Point Deletion or Insertion in CmeR-Box, A2075G Substitution in 23S rRNA, and Presence of erm(B) Are Key Factors of Erythromycin Resistance in Campylobacter jejuni and Campylobacter coli Isolated From Central China

Campylobacter jejuni and Campylobacter coli are major food-borne pathogens that cause bacterial gastroenteritis in humans, and poultry is considered as their most important reservoir. Macrolides, such as erythromycin, are the first-line choice for treatment of campylobacteriosis. In this study, of the 143 Campylobacter isolates recovered from poultry in central China during 2015–2017, 25.2% were erythromycin resistant.

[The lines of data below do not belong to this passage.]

(** ** The rows of a virtual interface *)

(** What runs and keeps what is seen is handled. *)
Lemma handled_runs {A} (m : M (St C) A) t a t' :
  m t = Some (a, t') -> Keeps dm_view m -> Keeps depth m -> Handled t m.
Proof. intros E Hv Hd. eapply wp_intro; [exact E|]. by split; [apply (Hv t a t') | apply (Hd t a t')]. Qed.
Lemma depth_upd_iface i f : Keeps (depth (C := C)) (upd_iface i f).
Proof. apply keeps_upd_iface. intros. reflexivity. Qed.
Lemma dm_depth_upd_vif p f : Keeps (depth (C := C)) (upd_vif p f).
Proof. apply keeps_bind; [apply keeps_get_vif | intros v; apply depth_upd_iface]. Qed.
Lemma keeps_get_vlan {B} (f : St C -> B) p : Keeps f (get_vlan p).
Proof. apply keeps_bind; [apply keeps_get_vif | intros v; apply keeps_deref]. Qed.
Lemma keeps_get_marking {B} (f : St C -> B) p : Keeps f (get_marking p).
Proof. apply keeps_bind; [apply keeps_get_vif | intros v; apply keeps_deref]. Qed.
Lemma upd_vif_runs p f (t : St C) I v :
  ifaces t !! (p.1 : nat) = Some I -> if_VirtIfList I !! p.2 = Some v -> exists t', upd_vif p f t = Some (tt, t').
Proof.
  intros HI0 Hv. unfold upd_vif, bind. rewrite (get_vif_at t p I v HI0 Hv), upd_iface_run, HI0. by eexists.
Qed.
Lemma handled_upd_vlan (p : vif_ptr * nat) f (t : St C) :
  vlan_in t p -> (forall r, vlan_keys (f r) = vlan_keys r) -> Handled t (upd_vlan p f).
Proof.
  intros (_ & I & v & r & HI0 & Hv & Hr) Hf.
  edestruct (upd_vif_runs p.1 (fun v => v <| v_VLAN ::= fun w => w <| vlan_InterfaceList ::= alter f p.2 |> |>) t I v HI0 Hv)
    as [t' E].
  apply (handled_runs _ t tt t'); [|by apply keeps_dm_vlan | apply keeps_bind; [apply keeps_get_vlan | intros x; apply dm_depth_upd_vif]].
  unfold upd_vlan, bind. rewrite (get_vlan_at t p I v r HI0 Hv Hr). exact E.
Qed.
Lemma handled_upd_marking (p : vif_ptr * nat) f (t : St C) :
  marking_in t p -> (forall r, marking_keys (f r) = marking_keys r) -> Handled t (upd_marking p f).
Proof.
  intros (_ & I & v & r & HI0 & Hv & Hr) Hf.
  edestruct (upd_vif_runs p.1 (fun v => v <| v_VLAN ::= fun w => w <| vlan_VirtMarking ::= alter f p.2 |> |>) t I v HI0 Hv)
    as [t' E].
  apply (handled_runs _ t tt t'); [|by apply keeps_dm_marking | apply keeps_bind; [apply keeps_get_marking | intros x; apply dm_depth_upd_vif]].
  unfold upd_marking, bind. rewrite (get_marking_at t p I v r HI0 Hv Hr). exact E.
Qed.
Lemma handled_get_vlan (p : vif_ptr * nat) (t : St C) : vlan_in t p -> Handled t (get_vlan p).
Proof.
  intros (_ & I & v & r & HI0 & Hv & Hr). eapply handled_runs; [exact (get_vlan_at t p I v r HI0 Hv Hr) | apply keeps_get_vlan..].
Qed.
Lemma handled_get_marking (p : vif_ptr * nat) (t : St C) : marking_in t p -> Handled t (get_marking p).
Proof.
  intros (_ & I & v & r & HI0 & Hv & Hr).
  eapply handled_runs; [exact (get_marking_at t p I v r HI0 Hv Hr) | apply keeps_get_marking..].
Qed.
Lemma handled_psm_set k x (t : St C) : Handled t (psm_set k x).
Proof. unfold psm_set. by eapply wp_intro. Qed.

Lemma handled_vlan_rows p :
  vlan_in s p ->
  (forall name z, Handled s (WanIfVlanCfg_GetParamStringValue p name z))
  /\ (forall name x, Handled s (WanIfVlanCfg_SetParamStringValue p name x)) /\ Handled s (WanIfVlanCfg_Commit p).
Proof.
  intros Hp. unfold WanIfVlanCfg_GetParamStringValue, WanIfVlanCfg_SetParamStringValue, WanIfVlanCfg_Commit.
  split_and!; intros; (eapply handled_locked; [by apply with_vlan_eq|]).
  - apply handled_bind; [by apply handled_get_vlan | intros; apply handled_ret].
  - destruct (name ≟ _); [|apply handled_ret]. apply handled_bind; [by apply handled_upd_vlan | intros; apply handled_ret].
  - apply handled_bind; [by apply handled_get_vlan | intros]. apply handled_bind; [|intros; apply handled_ret].
    apply handled_bind; [apply handled_psm_set | intros; apply handled_ret].
Qed.
Lemma handled_marking_rows p :
  marking_in s p ->
  (forall name, Handled s (WanIfVlanMarking_GetParamIntValue p name))
  /\ (forall name x, Handled s (WanIfVlanMarking_SetParamIntValue p name x)) /\ Handled s (WanIfVlanMarking_Commit p).
Proof.
  intros Hp. unfold WanIfVlanMarking_GetParamIntValue, WanIfVlanMarking_SetParamIntValue, WanIfVlanMarking_Commit.
  split_and!; intros; [..| apply handled_bind; [|intros; apply handled_ret]];
    (eapply handled_locked; [by apply with_marking_eq|]).
  - apply handled_bind; [by apply handled_get_marking | intros; apply handled_ret].
  - destruct (name ≟ _); [|apply handled_ret]. apply handled_bind; [by apply handled_upd_marking | intros; apply handled_ret].
  - apply handled_bind; [by apply handled_get_marking | intros]. apply handled_bind; [|intros; apply handled_ret].
    apply handled_bind; [apply handled_psm_set | intros; apply handled_ret].
Qed.
Lemma handled_vlan_find p n k I v t :
  vlan_in s (p, k) -> ifaces s !! (p.1 : nat) = Some I -> if_VirtIfList I !! p.2 = Some v ->
  vlan_InterfaceList (v_VLAN v) !! k = Some t -> vt_Index t = u32 n -> Handled s (WanIfVlanCfg_GetEntry p n).
Proof.
  intros [Hi _] HI0 Hv Ht En. destruct Hkey as [HK _]. pose proof (HK _ I Hi HI0) as Hk.
  destruct (Forall_lookup_1 _ _ _ _ (proj2 (proj2 Hk)) Hv) as [Eb _].
  unfold WanIfVlanCfg_GetEntry, Handled. apply wp_bind. eapply wp_intro; [exact (get_vif_at s p I v HI0 Hv)|].
  apply wp_bind. eapply wp_intro.
  - rewrite Eb, <- En. exact (find_vlan_run s (p, k) I v t Hwf Hi Hk HI0 Hv Ht).
  - apply wp_bind. eapply (wp_intro _ _ _ tt (unlocked (locked s))); [done|]. rewrite unlocked_locked. by apply wp_ret.
Qed.
Lemma handled_marking_find p n k I v m :
  marking_in s (p, k) -> ifaces s !! (p.1 : nat) = Some I -> if_VirtIfList I !! p.2 = Some v ->
  vlan_VirtMarking (v_VLAN v) !! k = Some m -> mk_VirtMarkingInstanceNumber m = u32 n ->
  Handled s (WanIfVlanMarking_GetEntry p n).
Proof.
  intros [Hi _] HI0 Hv Hm En. destruct Hkey as [HK _]. pose proof (HK _ I Hi HI0) as Hk.
  destruct (Forall_lookup_1 _ _ _ _ (proj2 (proj2 Hk)) Hv) as [Eb _].
  unfold WanIfVlanMarking_GetEntry, Handled. apply wp_bind. eapply wp_intro; [exact (get_vif_at s p I v HI0 Hv)|].
  apply wp_bind. eapply wp_intro.
  - rewrite Eb, <- En. exact (find_marking_run s (p, k) I v m Hwf Hi Hk HI0 Hv Hm).
  - apply wp_bind. eapply (wp_intro _ _ _ tt (unlocked (locked s))); [done|]. rewrite unlocked_locked. by apply wp_ret.
Qed.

A2075G substitution in 23S ribosomal RNA (rRNA) and ribosomal methylase encoded by erm(B) were found in 4.2 and 4.9% isolates, respectively, and correlated with erythromycin resistance. The polymorphisms of CmeR-Box were also analyzed in our isolates. Among them, 9.1% isolates harbored a point deletion or insertion within the CmeR-Box, and we first showed that point deletion or insertion, but not substitution, in CmeR-Box led to high expression of cmeABC, which was significantly associated with erythromycin resistance (p < 0.05). These results suggest that point deletion or insertion in CmeR-Box, A2075G substitution in 23S rRNA, and presence of erm(B) are three main factors to erythromycin resistance in C. jejuni and C. coli.